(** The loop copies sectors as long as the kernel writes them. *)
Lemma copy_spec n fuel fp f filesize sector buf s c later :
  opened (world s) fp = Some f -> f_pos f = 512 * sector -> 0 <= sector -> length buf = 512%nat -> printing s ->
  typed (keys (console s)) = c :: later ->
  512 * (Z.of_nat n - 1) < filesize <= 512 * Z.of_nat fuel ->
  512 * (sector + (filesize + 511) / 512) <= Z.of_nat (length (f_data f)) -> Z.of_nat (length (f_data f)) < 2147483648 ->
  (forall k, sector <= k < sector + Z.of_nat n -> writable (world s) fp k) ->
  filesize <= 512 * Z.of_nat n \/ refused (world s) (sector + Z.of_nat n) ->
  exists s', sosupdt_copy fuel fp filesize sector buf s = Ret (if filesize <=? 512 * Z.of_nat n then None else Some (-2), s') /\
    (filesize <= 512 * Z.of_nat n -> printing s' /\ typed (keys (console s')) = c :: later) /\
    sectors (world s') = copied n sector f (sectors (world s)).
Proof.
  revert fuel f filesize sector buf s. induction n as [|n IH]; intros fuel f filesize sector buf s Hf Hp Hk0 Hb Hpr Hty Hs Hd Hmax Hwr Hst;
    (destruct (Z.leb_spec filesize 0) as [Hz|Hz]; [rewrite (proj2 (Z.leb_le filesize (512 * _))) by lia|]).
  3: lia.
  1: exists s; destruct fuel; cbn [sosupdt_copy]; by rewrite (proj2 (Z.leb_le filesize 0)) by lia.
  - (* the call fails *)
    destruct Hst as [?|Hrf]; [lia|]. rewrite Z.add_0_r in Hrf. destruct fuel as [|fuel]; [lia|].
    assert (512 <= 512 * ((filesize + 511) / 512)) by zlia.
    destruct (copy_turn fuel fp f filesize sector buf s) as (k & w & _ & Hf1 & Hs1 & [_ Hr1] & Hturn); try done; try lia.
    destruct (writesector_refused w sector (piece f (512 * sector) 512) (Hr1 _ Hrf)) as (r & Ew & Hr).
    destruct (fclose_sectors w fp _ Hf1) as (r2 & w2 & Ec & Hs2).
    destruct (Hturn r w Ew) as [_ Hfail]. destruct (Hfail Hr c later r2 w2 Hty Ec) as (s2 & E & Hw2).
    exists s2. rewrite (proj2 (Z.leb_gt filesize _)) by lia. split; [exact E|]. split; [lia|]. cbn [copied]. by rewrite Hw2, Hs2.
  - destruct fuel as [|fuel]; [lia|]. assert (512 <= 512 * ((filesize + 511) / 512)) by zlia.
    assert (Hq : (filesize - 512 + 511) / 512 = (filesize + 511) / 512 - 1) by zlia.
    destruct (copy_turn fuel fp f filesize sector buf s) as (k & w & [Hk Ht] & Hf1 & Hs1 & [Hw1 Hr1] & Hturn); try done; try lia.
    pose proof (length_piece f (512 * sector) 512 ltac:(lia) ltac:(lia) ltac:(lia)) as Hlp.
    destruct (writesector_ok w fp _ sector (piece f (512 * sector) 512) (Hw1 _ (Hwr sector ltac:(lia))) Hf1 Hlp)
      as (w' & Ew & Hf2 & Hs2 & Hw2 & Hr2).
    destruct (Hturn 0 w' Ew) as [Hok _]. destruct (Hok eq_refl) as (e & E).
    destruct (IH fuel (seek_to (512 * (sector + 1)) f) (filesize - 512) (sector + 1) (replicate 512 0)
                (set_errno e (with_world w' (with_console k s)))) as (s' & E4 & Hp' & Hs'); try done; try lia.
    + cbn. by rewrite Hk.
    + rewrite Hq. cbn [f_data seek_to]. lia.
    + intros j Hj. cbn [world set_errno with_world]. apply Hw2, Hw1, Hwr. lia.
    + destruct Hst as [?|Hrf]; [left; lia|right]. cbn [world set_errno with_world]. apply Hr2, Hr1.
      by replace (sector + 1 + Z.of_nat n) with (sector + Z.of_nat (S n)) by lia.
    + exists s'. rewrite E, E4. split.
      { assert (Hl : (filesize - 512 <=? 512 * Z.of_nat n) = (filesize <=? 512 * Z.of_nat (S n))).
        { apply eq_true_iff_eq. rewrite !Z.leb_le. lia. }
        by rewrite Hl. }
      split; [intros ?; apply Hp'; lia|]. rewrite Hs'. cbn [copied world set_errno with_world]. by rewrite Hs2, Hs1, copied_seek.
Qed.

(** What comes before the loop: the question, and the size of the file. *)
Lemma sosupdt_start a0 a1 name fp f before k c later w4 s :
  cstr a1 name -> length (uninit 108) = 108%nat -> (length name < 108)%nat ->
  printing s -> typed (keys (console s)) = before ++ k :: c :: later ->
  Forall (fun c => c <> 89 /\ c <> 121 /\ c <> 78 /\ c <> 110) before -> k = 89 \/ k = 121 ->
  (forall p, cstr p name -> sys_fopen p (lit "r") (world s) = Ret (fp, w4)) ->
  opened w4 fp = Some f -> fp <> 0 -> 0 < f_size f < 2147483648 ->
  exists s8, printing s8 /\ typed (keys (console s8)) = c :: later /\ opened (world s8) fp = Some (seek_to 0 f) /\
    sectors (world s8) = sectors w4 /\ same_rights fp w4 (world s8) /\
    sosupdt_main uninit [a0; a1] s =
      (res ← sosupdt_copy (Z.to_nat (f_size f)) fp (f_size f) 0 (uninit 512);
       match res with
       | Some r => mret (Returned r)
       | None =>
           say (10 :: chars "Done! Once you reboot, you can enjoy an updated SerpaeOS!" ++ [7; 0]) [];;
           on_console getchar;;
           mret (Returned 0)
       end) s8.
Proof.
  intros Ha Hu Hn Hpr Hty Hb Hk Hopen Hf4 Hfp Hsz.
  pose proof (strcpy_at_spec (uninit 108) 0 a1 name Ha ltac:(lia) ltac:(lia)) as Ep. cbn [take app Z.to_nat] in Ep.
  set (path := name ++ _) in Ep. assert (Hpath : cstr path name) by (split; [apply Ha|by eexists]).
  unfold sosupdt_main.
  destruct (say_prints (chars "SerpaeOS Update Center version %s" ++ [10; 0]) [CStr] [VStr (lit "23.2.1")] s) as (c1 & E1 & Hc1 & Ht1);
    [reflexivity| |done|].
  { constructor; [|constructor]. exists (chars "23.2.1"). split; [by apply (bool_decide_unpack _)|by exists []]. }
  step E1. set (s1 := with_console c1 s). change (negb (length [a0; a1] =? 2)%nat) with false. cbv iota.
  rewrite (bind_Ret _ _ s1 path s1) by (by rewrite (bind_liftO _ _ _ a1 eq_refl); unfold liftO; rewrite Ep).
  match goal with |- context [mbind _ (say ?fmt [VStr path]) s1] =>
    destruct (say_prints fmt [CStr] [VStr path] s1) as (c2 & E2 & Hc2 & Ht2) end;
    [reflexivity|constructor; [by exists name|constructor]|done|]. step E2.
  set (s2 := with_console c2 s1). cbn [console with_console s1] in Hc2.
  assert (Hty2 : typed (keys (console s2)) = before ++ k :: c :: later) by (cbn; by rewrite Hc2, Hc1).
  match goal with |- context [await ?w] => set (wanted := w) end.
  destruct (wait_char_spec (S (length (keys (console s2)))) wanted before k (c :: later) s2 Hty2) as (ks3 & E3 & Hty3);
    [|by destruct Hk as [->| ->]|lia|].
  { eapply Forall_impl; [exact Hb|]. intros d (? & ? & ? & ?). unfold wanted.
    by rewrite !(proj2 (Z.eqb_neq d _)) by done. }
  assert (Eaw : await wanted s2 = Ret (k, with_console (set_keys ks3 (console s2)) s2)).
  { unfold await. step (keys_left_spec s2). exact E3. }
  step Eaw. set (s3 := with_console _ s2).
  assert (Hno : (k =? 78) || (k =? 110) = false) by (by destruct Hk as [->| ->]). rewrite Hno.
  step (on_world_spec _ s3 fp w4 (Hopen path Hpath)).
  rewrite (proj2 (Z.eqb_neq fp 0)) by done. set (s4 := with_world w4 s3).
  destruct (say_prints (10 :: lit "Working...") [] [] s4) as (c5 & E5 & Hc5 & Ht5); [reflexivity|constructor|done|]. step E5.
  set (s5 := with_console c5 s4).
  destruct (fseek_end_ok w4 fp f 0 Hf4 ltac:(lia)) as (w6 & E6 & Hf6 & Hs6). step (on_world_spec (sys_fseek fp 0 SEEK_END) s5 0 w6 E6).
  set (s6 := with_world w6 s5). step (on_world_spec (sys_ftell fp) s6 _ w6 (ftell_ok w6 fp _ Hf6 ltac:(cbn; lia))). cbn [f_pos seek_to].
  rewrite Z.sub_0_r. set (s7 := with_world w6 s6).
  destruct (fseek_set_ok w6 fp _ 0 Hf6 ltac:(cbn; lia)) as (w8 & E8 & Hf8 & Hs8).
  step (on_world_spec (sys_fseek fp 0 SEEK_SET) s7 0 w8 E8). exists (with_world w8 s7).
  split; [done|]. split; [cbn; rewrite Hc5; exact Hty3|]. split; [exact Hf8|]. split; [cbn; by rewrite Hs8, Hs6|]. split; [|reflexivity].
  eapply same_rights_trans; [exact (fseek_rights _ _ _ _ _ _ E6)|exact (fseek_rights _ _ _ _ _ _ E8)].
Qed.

-.-.-

Activity :: From the listing above, return every line that contains the word "constructor".

Answer space ::
  { constructor; [|constructor]. exists (chars "23.2.1"). split; [by apply (bool_decide_unpack _)|by exists []]. }
    [reflexivity|constructor; [by exists name|constructor]|done|]. step E2.
  destruct (say_prints (10 :: lit "Working...") [] [] s4) as (c5 & E5 & Hc5 & Ht5); [reflexivity|constructor|done|]. step E5.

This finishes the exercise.